Working data =>
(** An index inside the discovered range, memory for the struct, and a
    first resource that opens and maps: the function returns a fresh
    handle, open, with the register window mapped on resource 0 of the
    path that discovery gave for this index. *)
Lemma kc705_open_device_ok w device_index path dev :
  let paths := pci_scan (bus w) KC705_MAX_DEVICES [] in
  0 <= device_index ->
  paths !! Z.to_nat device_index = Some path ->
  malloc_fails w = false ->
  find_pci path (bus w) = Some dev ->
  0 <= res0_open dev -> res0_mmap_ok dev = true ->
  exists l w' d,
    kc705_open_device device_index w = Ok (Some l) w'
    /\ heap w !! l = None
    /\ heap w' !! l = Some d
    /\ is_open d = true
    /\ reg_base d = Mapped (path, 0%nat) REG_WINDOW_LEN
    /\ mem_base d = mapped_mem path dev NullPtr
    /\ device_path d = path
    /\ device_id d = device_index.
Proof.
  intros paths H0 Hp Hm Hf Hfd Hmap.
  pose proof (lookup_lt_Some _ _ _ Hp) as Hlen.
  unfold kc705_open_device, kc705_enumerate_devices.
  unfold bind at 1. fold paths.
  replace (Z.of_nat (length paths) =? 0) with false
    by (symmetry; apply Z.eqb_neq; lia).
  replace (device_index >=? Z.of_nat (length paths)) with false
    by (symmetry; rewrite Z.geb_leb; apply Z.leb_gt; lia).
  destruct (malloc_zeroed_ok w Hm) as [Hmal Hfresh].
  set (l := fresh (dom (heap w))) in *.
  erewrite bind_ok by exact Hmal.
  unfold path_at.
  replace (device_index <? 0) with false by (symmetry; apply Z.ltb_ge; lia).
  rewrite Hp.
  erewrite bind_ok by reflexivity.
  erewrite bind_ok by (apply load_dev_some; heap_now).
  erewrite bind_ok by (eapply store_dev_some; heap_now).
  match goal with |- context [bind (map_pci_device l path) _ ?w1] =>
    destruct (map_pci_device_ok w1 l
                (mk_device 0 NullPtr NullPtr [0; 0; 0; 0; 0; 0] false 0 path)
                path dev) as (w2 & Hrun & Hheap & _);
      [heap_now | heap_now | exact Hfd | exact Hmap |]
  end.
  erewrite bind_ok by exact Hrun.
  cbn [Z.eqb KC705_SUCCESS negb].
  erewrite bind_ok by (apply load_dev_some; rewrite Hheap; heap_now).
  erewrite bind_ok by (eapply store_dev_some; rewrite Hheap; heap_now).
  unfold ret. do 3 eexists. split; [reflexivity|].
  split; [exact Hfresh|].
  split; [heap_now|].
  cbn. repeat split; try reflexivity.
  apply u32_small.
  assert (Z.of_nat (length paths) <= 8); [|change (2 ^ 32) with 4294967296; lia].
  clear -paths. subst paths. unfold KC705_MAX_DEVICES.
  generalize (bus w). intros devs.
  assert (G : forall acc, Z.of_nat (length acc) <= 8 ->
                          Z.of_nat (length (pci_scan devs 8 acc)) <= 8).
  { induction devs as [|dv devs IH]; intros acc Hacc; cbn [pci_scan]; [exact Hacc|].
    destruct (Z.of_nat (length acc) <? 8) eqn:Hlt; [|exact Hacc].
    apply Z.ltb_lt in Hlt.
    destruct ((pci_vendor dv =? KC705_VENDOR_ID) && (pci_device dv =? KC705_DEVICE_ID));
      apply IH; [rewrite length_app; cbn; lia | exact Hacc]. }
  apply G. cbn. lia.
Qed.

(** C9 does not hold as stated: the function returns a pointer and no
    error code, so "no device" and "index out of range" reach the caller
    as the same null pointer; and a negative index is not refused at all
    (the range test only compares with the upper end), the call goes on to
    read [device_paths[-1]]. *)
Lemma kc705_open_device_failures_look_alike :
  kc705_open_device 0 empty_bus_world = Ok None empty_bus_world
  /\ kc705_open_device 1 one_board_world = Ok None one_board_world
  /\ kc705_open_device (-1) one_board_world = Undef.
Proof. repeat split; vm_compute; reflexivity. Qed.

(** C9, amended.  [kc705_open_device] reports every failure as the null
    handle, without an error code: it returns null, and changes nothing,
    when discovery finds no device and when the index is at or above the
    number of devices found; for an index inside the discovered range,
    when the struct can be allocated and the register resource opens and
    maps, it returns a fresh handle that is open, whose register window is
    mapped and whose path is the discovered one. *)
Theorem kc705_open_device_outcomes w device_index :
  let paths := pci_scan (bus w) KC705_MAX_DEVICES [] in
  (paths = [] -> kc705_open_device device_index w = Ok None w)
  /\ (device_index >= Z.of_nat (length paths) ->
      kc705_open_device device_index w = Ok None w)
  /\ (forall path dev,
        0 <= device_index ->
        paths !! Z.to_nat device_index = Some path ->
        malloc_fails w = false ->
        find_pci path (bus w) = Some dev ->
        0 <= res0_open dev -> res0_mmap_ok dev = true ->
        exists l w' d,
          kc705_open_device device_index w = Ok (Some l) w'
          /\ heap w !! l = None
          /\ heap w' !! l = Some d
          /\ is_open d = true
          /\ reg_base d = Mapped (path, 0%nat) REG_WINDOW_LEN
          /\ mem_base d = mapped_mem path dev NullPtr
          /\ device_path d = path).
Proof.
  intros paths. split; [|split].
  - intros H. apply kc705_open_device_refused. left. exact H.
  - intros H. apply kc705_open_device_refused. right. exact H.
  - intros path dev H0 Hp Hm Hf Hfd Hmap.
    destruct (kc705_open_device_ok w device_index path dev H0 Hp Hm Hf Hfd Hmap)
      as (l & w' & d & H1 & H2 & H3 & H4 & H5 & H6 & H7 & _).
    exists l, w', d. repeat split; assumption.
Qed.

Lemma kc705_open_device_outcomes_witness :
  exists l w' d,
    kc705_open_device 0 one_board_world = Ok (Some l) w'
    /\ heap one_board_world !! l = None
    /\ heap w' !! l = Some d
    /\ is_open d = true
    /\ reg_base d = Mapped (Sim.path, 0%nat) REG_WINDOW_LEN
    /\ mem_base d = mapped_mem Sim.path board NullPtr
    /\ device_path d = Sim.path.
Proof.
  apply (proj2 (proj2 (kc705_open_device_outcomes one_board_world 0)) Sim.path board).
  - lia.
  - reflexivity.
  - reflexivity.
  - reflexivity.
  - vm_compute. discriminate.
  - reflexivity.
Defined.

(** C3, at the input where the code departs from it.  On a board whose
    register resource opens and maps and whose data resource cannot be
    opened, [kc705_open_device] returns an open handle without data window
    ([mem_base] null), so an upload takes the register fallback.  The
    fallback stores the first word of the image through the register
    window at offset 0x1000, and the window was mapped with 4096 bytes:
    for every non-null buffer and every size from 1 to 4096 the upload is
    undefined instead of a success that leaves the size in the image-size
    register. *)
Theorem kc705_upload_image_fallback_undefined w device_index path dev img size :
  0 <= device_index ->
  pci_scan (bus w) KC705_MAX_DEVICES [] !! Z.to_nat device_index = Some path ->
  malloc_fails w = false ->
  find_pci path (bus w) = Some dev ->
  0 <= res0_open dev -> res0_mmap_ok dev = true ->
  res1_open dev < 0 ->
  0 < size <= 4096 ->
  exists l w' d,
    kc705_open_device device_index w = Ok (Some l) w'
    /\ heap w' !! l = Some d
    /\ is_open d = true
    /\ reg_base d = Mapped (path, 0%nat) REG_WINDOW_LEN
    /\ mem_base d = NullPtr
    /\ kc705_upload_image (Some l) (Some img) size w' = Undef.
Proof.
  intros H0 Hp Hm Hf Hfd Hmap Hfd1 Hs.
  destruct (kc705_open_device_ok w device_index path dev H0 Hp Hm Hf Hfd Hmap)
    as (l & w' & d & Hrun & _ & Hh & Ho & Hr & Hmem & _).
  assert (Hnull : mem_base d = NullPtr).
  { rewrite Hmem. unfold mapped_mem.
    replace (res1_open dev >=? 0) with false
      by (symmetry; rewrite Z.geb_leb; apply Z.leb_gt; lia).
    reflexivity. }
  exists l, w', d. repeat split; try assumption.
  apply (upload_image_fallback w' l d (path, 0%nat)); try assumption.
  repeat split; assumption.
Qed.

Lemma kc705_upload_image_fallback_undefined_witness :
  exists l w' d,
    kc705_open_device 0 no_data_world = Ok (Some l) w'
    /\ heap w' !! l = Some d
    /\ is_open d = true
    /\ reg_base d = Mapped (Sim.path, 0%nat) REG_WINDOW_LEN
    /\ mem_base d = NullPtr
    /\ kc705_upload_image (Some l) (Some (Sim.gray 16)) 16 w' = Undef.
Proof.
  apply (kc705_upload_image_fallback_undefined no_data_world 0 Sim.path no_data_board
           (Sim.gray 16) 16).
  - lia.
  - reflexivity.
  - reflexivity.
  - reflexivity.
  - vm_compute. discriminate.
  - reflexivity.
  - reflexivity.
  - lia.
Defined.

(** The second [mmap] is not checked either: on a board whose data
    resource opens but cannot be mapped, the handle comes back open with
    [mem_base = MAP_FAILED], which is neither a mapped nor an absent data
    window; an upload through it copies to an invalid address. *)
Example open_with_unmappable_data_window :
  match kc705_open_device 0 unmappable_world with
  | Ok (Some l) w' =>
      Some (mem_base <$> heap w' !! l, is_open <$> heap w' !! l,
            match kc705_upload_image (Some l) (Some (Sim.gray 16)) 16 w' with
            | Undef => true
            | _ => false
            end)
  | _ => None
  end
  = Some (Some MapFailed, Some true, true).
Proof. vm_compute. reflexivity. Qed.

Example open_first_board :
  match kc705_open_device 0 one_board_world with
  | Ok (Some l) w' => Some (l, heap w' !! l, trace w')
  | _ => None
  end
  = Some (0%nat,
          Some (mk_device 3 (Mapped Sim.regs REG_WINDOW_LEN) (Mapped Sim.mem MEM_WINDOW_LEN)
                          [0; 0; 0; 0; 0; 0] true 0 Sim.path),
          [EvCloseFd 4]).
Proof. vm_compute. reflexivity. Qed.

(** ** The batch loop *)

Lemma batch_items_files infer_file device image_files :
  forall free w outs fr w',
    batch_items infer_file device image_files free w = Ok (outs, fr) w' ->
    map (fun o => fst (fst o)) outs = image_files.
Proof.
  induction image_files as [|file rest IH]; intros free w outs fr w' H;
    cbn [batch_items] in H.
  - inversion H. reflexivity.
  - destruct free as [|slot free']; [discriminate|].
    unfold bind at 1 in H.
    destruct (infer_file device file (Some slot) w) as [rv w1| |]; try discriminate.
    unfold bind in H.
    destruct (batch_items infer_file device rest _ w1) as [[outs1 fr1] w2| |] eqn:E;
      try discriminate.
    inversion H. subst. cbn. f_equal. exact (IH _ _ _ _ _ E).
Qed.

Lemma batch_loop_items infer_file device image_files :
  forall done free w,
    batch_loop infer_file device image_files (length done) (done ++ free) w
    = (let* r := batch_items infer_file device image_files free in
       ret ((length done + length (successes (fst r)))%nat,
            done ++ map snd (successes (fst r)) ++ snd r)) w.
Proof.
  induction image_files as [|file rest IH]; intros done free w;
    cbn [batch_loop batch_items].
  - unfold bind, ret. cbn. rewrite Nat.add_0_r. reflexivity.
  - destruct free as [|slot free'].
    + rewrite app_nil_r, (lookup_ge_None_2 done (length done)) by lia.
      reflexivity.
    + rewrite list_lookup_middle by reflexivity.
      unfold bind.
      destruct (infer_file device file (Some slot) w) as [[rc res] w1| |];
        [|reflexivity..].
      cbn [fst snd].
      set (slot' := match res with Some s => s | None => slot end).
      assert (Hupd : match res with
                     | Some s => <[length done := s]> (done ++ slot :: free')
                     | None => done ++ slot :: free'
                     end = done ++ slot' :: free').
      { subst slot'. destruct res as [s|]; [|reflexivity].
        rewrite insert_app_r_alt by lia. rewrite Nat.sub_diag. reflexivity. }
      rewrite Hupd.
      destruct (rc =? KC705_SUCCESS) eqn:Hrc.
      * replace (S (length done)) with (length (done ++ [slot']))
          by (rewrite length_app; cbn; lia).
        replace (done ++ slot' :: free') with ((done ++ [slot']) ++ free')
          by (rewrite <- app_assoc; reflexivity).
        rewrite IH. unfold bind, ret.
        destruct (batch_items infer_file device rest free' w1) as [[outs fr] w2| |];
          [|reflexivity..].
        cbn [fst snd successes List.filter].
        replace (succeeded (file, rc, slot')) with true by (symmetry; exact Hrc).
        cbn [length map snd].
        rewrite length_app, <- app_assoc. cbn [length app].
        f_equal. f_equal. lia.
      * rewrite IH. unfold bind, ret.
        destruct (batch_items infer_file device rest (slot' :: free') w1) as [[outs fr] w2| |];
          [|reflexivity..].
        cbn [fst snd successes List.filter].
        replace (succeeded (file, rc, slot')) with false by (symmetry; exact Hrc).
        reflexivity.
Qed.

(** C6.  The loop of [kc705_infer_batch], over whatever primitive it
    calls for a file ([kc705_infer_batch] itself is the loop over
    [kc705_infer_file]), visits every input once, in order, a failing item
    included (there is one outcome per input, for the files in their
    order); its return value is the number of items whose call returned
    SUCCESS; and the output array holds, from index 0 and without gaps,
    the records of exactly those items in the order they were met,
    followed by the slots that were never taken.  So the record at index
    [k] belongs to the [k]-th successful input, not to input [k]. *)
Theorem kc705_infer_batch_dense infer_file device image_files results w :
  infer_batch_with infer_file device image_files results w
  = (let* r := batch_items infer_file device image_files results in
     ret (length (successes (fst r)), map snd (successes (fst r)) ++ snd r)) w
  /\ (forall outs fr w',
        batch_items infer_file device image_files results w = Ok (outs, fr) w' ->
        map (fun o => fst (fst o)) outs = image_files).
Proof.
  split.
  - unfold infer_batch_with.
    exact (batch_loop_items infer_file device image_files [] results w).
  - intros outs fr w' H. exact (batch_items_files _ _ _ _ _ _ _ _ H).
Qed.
==
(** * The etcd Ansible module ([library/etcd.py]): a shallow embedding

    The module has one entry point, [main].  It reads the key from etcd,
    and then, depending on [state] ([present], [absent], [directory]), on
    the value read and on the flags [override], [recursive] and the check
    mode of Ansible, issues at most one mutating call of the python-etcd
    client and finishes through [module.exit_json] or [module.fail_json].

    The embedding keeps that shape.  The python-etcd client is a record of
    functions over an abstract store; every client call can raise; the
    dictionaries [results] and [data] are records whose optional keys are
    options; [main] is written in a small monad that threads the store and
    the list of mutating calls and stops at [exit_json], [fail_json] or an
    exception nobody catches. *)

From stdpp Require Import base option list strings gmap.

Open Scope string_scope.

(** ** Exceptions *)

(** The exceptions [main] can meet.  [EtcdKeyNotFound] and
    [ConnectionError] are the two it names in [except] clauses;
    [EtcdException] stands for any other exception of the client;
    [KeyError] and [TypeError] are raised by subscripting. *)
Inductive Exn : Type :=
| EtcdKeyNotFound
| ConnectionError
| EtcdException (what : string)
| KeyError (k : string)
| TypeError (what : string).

What needs to be done => Your answer should be the lines above, from the line containing "erewrite bind_ok by exact Hrun." up to and including the line containing "error code, so", reproduced exactly and with nothing else.

Written response =>
  erewrite bind_ok by exact Hrun.
  cbn [Z.eqb KC705_SUCCESS negb].
  erewrite bind_ok by (apply load_dev_some; rewrite Hheap; heap_now).
  erewrite bind_ok by (eapply store_dev_some; rewrite Hheap; heap_now).
  unfold ret. do 3 eexists. split; [reflexivity|].
  split; [exact Hfresh|].
  split; [heap_now|].
  cbn. repeat split; try reflexivity.
  apply u32_small.
  assert (Z.of_nat (length paths) <= 8); [|change (2 ^ 32) with 4294967296; lia].
  clear -paths. subst paths. unfold KC705_MAX_DEVICES.
  generalize (bus w). intros devs.
  assert (G : forall acc, Z.of_nat (length acc) <= 8 ->
                          Z.of_nat (length (pci_scan devs 8 acc)) <= 8).
  { induction devs as [|dv devs IH]; intros acc Hacc; cbn [pci_scan]; [exact Hacc|].
    destruct (Z.of_nat (length acc) <? 8) eqn:Hlt; [|exact Hacc].
    apply Z.ltb_lt in Hlt.
    destruct ((pci_vendor dv =? KC705_VENDOR_ID) && (pci_device dv =? KC705_DEVICE_ID));
      apply IH; [rewrite length_app; cbn; lia | exact Hacc]. }
  apply G. cbn. lia.
Qed.

(** C9 does not hold as stated: the function returns a pointer and no
    error code, so "no device" and "index out of range" reach the caller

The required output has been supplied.